> [Task input]
(* ===== verification/AsmSpec.v ===== *)
(** * What the assembly routines do

    [uservec] and [userret] save and restore every user register in the
    trapframe across the change of page tables; [swtch] exchanges contexts;
    [kernelvec] keeps the interrupted code's registers; [_entry] finds a stack. *)

From stdpp Require Import base gmap strings numbers list.
From S2P Require Import Prelude State Strings Printf Memory Kalloc Vm PageTable UserSpace Spinlock Proc Process Trap Asm.

(** ** Windows: ranges of memory that can be used while the code runs *)

(** Memories that differ at most in the range. *)
Definition differs (pa len : Z) (m m' : mem) : Prop := forall x, ~ (pa <= x < pa + len) -> m' x = m x.

(** The offset of a doubleword of a range. *)
Definition slot (len o : Z) : Prop := 0 <= o /\ o + 8 <= len /\ o mod 8 = 0.

(** The page table [satp] gives the [len] bytes at [va] as those at [pa], and
    the code from [tpa] at [tva], whatever is stored in the range. *)
Record window (m : mem) (satp tva tpa va pa len : Z) : Prop := {
  win_fetch m' : differs pa len m m' -> translate m' satp PTE_X tva = Some tpa;
  win_read m' o : differs pa len m m' -> slot len o -> translate m' satp PTE_R (va + o) = Some (pa + o);
  win_write m' o : differs pa len m m' -> slot len o -> translate m' satp PTE_W (va + o) = Some (pa + o);
  win_va : 0 <= va /\ va + len <= 2 ^ 64 /\ va mod 8 = 0
}.

Definition regs_ok (h : hart) : Prop := forall r, 0 <= h_reg h r < 2 ^ 64.

(** Registers saved at, and restored from, these offsets. *)
Definition save (base : reg) (L : list (reg * Z)) : list instr := (fun p => Sd p.1 p.2 base) <$> L.
Definition restore (base : reg) (L : list (reg * Z)) : list instr := (fun p => Ld p.1 p.2 base) <$> L.

Section runs.
Context (tva tpa next satp va pa len : Z).
Implicit Types (h : hart) (L : list (reg * Z)) (code : list instr) (m : mem).

Lemma differs_refl m : differs pa len m m.
Proof. by intros x _. Qed.

Lemma differs_trans m m1 m2 : differs pa len m m1 -> differs pa len m1 m2 -> differs pa len m m2.
Proof. intros H1 H2 x Hx. by rewrite H2, H1. Qed.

> [What you have to do] Reproduce exactly the line bearing "Definition differs (pa" and all the lines that come after it in the records above; add nothing.

> [Your solution]
Definition differs (pa len : Z) (m m' : mem) : Prop := forall x, ~ (pa <= x < pa + len) -> m' x = m x.

(** The offset of a doubleword of a range. *)
Definition slot (len o : Z) : Prop := 0 <= o /\ o + 8 <= len /\ o mod 8 = 0.

(** The page table [satp] gives the [len] bytes at [va] as those at [pa], and
    the code from [tpa] at [tva], whatever is stored in the range. *)
Record window (m : mem) (satp tva tpa va pa len : Z) : Prop := {
  win_fetch m' : differs pa len m m' -> translate m' satp PTE_X tva = Some tpa;
  win_read m' o : differs pa len m m' -> slot len o -> translate m' satp PTE_R (va + o) = Some (pa + o);
  win_write m' o : differs pa len m m' -> slot len o -> translate m' satp PTE_W (va + o) = Some (pa + o);
  win_va : 0 <= va /\ va + len <= 2 ^ 64 /\ va mod 8 = 0
}.

Definition regs_ok (h : hart) : Prop := forall r, 0 <= h_reg h r < 2 ^ 64.

(** Registers saved at, and restored from, these offsets. *)
Definition save (base : reg) (L : list (reg * Z)) : list instr := (fun p => Sd p.1 p.2 base) <$> L.
Definition restore (base : reg) (L : list (reg * Z)) : list instr := (fun p => Ld p.1 p.2 base) <$> L.

Section runs.
Context (tva tpa next satp va pa len : Z).
Implicit Types (h : hart) (L : list (reg * Z)) (code : list instr) (m : mem).

Lemma differs_refl m : differs pa len m m.
Proof. by intros x _. Qed.

Lemma differs_trans m m1 m2 : differs pa len m m1 -> differs pa len m1 m2 -> differs pa len m m2.
Proof. intros H1 H2 x Hx. by rewrite H2, H1. Qed.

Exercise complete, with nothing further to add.